[WORKING DATA — start]

Fixpoint startswith (p s : str) : bool :=
  match p, s with
  | [], _ => true
  | a :: p', b :: s' => (a =? b)%N && startswith p' s'
  | _ :: _, [] => false
  end.

(** [needle in hay] (substring test). *)
Fixpoint contains (needle hay : str) : bool :=
  startswith needle hay ||
  match hay with
  | [] => false
  | _ :: r => contains needle r
  end.

(** [l[i]]: a negative index counts from the end. *)
Definition getitem {A : Type} (l : list A) (i : Z) : result A :=
  let j := if i <? 0 then i + Z.of_nat (length l) else i in
  if j <? 0 then Raise IndexError
  else match l !! Z.to_nat j with
       | Some x => Ok x
       | None => Raise IndexError
       end.

(** [str.lower] on the code points whose lower case is ASCII: the letters
    A-Z and the Kelvin sign U+212A.  Every other code point lowers to a
    string that has a non-ASCII code point or is unchanged, so comparisons
    of [s.lower()] with ASCII-only keys are decided exactly. *)
Definition lower_char (c : N) : N :=
  (if (65 <=? c) && (c <=? 90) then c + 32
   else if c =? 8490 then 107 else c)%N.
Definition lower (s : str) : str := List.map lower_char s.

(** [str.upper] on the code points whose upper case starts with an ASCII
    letter of "GAP": a-z map to A-Z.  (U+1E9A upper-cases to "A" followed
    by U+02BE, which can never continue the prefix "GAP".) *)
Definition upper_char (c : N) : N :=
  (if (97 <=? c) && (c <=? 122) then c - 32 else c)%N.
Definition upper (s : str) : str := List.map upper_char s.

(** ** [int(text)]

    CPython first maps the text to ASCII: code points below 127 are kept,
    other white space becomes a blank, other decimal digits become
    '0'..'9', anything else becomes '?'.  The table lists the code points
    of every non-ASCII digit zero of Unicode 14 (each is followed by its
    digits one to nine). *)
Definition unicode_digit_zeros : list N :=
  [1632; 1776; 1984; 2406; 2534; 2662; 2790; 2918; 3046; 3174; 3302; 3430;
   3558; 3664; 3792; 3872; 4160; 4240; 6112; 6160; 6470; 6608; 6784; 6800;
   6992; 7088; 7232; 7248; 42528; 43216; 43264; 43472; 43504; 43600; 44016;
   65296; 66720; 68912; 69734; 69872; 69942; 70096; 70384; 70736; 70864;
   71248; 71360; 71472; 71904; 72016; 72784; 73040; 73120; 92768; 92864;
   93008; 120782; 120792; 120802; 120812; 120822; 123200; 123632; 125264;
   130032]%N.

Definition unicode_decimal (c : N) : option N :=
  match List.find (fun z => (z <=? c) && (c <? z + 10))%N unicode_digit_zeros with
  | Some z => Some (c - z)%N
  | None => None
  end.

Definition to_ascii_decimal (c : N) : N :=
  (if c <? 127 then c
   else if isspace c then 32
   else match unicode_decimal c with
        | Some d => 48 + d
        | None => 63
        end)%N.

(** C's [Py_ISSPACE]. *)
Definition c_isspace (c : N) : bool := ((9 <=? c) && (c <=? 13) || (c =? 32))%N.

Definition is_digit (c : N) : bool := ((48 <=? c) && (c <=? 57))%N.

Fixpoint skip_c_space (s : str) : str :=
  match s with
  | c :: r => if c_isspace c then skip_c_space r else s
  | [] => []
  end.

(** [sys.int_info.default_max_str_digits] *)
Definition int_max_str_digits : N := 4300.

(** Digits with single underscores between them, then trailing blanks.
    [prev] tells whether the previous character was a digit; [n] counts
    the digits read. *)
Fixpoint int_body (s : str) (prev : bool) (acc : Z) (n : N) : option Z :=
  match s with
  | [] => if prev && (n <=? int_max_str_digits)%N then Some acc else None
  | c :: r =>
      if is_digit c then int_body r true (acc * 10 + Z.of_N (c - 48)) (n + 1)
      else if (c =? 95)%N then
        if prev then int_body r false acc n else None
      else
        if prev && (n <=? int_max_str_digits)%N
           && bool_decide (skip_c_space s = [])
        then Some acc else None
  end.

Definition int_of_str (s : str) : result Z :=
  let a := skip_c_space (List.map to_ascii_decimal s) in
  let '(neg, a) :=
    match a with
    | 45%N :: r => (true, r)
    | 43%N :: r => (false, r)
    | _ => (false, a)
    end in
  match int_body a false 0 0 with
  | Some v => Ok (if neg : bool then - v else v)
  | None => Raise ValueError
  end.

(** ** Integer formatting *)

Fixpoint dec_digits (fuel : nat) (n : Z) : str :=
  match fuel with
  | O => []
  | S k =>
      if n <? 10 then [(48 + Z.to_N n)%N]
      else dec_digits k (n / 10) ++ [(48 + Z.to_N (n mod 10))%N]
  end.

(** [str(n)] for [0 <= n]. *)
Definition str_of_nonneg (n : Z) : str :=
  dec_digits (S (Z.to_nat (Z.log2 n))) n.

Definition zero_pad (width : nat) (s : str) : str :=
  repeat 48%N (width - length s) ++ s.

(** [f"{n:02d}"]: sign-aware zero padding to width two. *)
Definition format_02d (n : Z) : str :=
  if n <? 0 then 45%N :: zero_pad 1 (str_of_nonneg (- n))
  else zero_pad 2 (str_of_nonneg n).

(** [str(n)] for any [int]; more than [int_max_str_digits] digits raise
    [ValueError]. *)
Definition str_of_int (n : Z) : result str :=
  let digits := str_of_nonneg (Z.abs n) in
  if (int_max_str_digits <? N.of_nat (length digits))%N then Raise ValueError
  else Ok (if n <? 0 then 45%N :: digits else digits).

End Py.

Export Py.

(* ===================================================================== *)
(** * Binary64 floating point                                              *)
(* ===================================================================== *)

(** A Python [float] is an IEEE 754 binary64 number.  A finite value is kept
    as the rational it denotes (in lowest terms); every operation computes
    the exact rational result and rounds it to the nearest representable
    value, ties to even, as the standard prescribes.  The sign of zero is
    not kept: none of the functions modelled here can observe it (they never
    divide by a zero, which Python turns into [ZeroDivisionError]). *)
Module F64.

Inductive float : Type :=
| FFin (q : Q)
| FInf (negative : bool)
| FNaN.

(** [2 ^ e] for any integer exponent. *)
Definition pow2 (e : Z) : Q := (2 ^ e)%Q.

(** [floor (log2 a)] for [0 < a]. *)
Definition ilog2 (a : Q) : Z :=
  let l := Z.log2 (Qnum a) - Z.log2 (Zpos (Qden a)) in
  if Qle_bool (pow2 l) a then l else l - 1.

(** Nearest integer, ties to the even one. *)
Definition round_half_even (q : Q) : Z :=
  let f := Qfloor q in
  match (q - inject_Z f ?= 1 # 2)%Q with
  | Lt => f
  | Gt => f + 1
  | Eq => if Z.even f then f else f + 1
  end.

Definition qneg (q : Q) : bool := Qnum q <? 0.
Definition qzero (q : Q) : bool := Qnum q =? 0.

(** Rounding of an exact result to binary64: 53 significant bits, the
    exponent of the last place at least -1074, overflow to infinity from
    [2 ^ 1024] on. *)
Definition rnd (x : Q) : float :=
  if qzero x then FFin 0
  else
    let a := Qabs x in
    let e := Z.max (ilog2 a - 52) (-1074) in
    let m := round_half_even (a / pow2 e) in
    let v := (inject_Z m * pow2 e)%Q in
    if Qle_bool (pow2 1024) v then FInf (qneg x)
    else FFin (Qred (if qneg x then - v else v)).
Definition generate_feedback (score : Q) (t : text) : result (list string) :=
  let feedback :=
    if Qltb score 60 then
      ["Your resume needs significant optimization to pass ATS screening."]
    else if Qltb score 80 then
      ["Your resume is decent but could be improved for better ATS performance."]
    else
      ["Excellent! Your resume is well-optimized for ATS systems."] in
  kd ← calculate_keyword_density t;
  let feedback :=
    if Qltb kd 0.5
    then feedback ++ ["🔍 Increase keyword density with more relevant skills."]
    else feedback in
  av ← count_action_verbs t;
  let feedback :=
    if Qltb av 0.5
    then feedback ++ ["💪 Add more action verbs like 'achieved', 'managed', 'developed'."]
    else feedback in
  qr ← check_quantifiable_results t;
  let feedback :=
    if Qltb qr 0.5
    then feedback ++ ["📊 Include quantifiable achievements (e.g., 'increased sales by 30%')."]
    else feedback in
  let feedback :=
    if Qltb (evaluate_structure t) 0.7
    then feedback ++ ["📑 Improve structure with clear section headings."]
    else feedback in
  ci ← check_contact_info t;
  let feedback :=
    if Qltb ci 1
    then feedback ++ ["📱 Ensure all contact info (email, phone, LinkedIn) is included."]
    else feedback in
  let word_count := word_count t in
  let feedback :=
    if word_count <? 400 then feedback ++ [too_short_line]
    else if 800 <? word_count then feedback ++ [too_long_line]
    else feedback in
  mret feedback.

End Ats.

(** ** Job match functions *)

(** [\b([A-Z][A-Z]+(?:\s+[A-Z][A-Z]+){1,3})\b]; its one group spans the
    whole match, so [findall] lists the matches themselves. *)
Definition name_pattern : regex :=
  seq_of
    [ Bnd; capital; plus capital;
      Rep (seq_of [plus space; capital; plus capital]) 1 (Some 3);
      Bnd ].

Definition blacklist : gset text :=
  list_to_set
    (map str ["RESUME"; "SUMMARY"; "SKILLS"; "PROJECTS"; "EDUCATION";
              "EXPERIENCE"; "CERTIFICATIONS"]).

Definition not_blacklisted (m : text) : bool :=
  forallb (fun word => bool_decide (word ∉ blacklist)) (py_split m).

Definition has_digit (m : text) : bool :=
  found (re_search false digit m).

Fixpoint first_name (matches : list text) : text :=
  match matches with
  | [] => str "Not Found"
  | m :: matches' =>
      if not_blacklisted m
      then if negb (has_digit m) then py_title m else first_name matches'
      else first_name matches'
  end.

Definition extract_name (t : text) : text :=
  first_name (re_findall false name_pattern t).

(** [set(text.lower().split())] *)
Definition token_set (t : text) : gset text :=
  list_to_set (py_split (py_lower t)).

Definition set_len (X : gset text) : Q := inject_Z (Z.of_nat (size X)).

Definition calculate_match_score (resume_text job_desc_text : text)
    : result Q :=
  let resume_words := token_set resume_text in
  let job_desc_words := token_set job_desc_text in
  let common_words := resume_words ∩ job_desc_words in
  ratio ← float_div (set_len common_words) (set_len job_desc_words);
  let match_percentage := float_mul ratio 100 in
  mret (py_min (py_round2 match_percentage) 100).

(** ** Vocabulary of the statements *)

(** A call returns a number of the unit interval. *)
Definition in_unit_interval (r : result Q) : Prop :=
  exists q, r = Ok q /\ (0 <= q <= 1)%Q.

(** A call returns a number equal to [v]. *)
Definition returns (r : result Q) (v : Q) : Prop :=
  exists q, r = Ok q /\ (q == v)%Q.

(** A text of [n] one-letter words. *)
Definition words_text (n : nat) : text := concat (repeat (str "w ") n).

(** The token set as the specification words it: the whitespace-separated
    words of the text in their original case. *)
Definition original_case_tokens (t : text) : gset text :=
  list_to_set (py_split t).

(** The words of a text, each in lower case. *)
Definition lowered_words (t : text) : gset text :=
  list_to_set (map py_lower (py_split t)).

(** The score of two token sets: the share of the job-description tokens
    that the resume has, as a percentage with two decimals. *)
Definition overlap_score (resume_words job_desc_words : gset text)
    : result Q :=
  let common_words := resume_words ∩ job_desc_words in
  ratio ← float_div (set_len common_words) (set_len job_desc_words);
  mret (py_min (py_round2 (float_mul ratio 100)) 100).

(** The match scorer over the original-case token sets. *)
Definition match_score_original_case (resume_text job_desc_text : text)
    : result Q :=
  overlap_score (original_case_tokens resume_text)
    (original_case_tokens job_desc_text).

[WORKING DATA — finish]

WORK ITEM
The lines above, starting at the one with "let f := Qfloor q in" and ending at the one with "[2 ^ 1024] on. *)", are the only ones to return, exactly as written.

TASK SOLUTION
  let f := Qfloor q in
  match (q - inject_Z f ?= 1 # 2)%Q with
  | Lt => f
  | Gt => f + 1
  | Eq => if Z.even f then f else f + 1
  end.

Definition qneg (q : Q) : bool := Qnum q <? 0.
Definition qzero (q : Q) : bool := Qnum q =? 0.

(** Rounding of an exact result to binary64: 53 significant bits, the
    exponent of the last place at least -1074, overflow to infinity from
    [2 ^ 1024] on. *)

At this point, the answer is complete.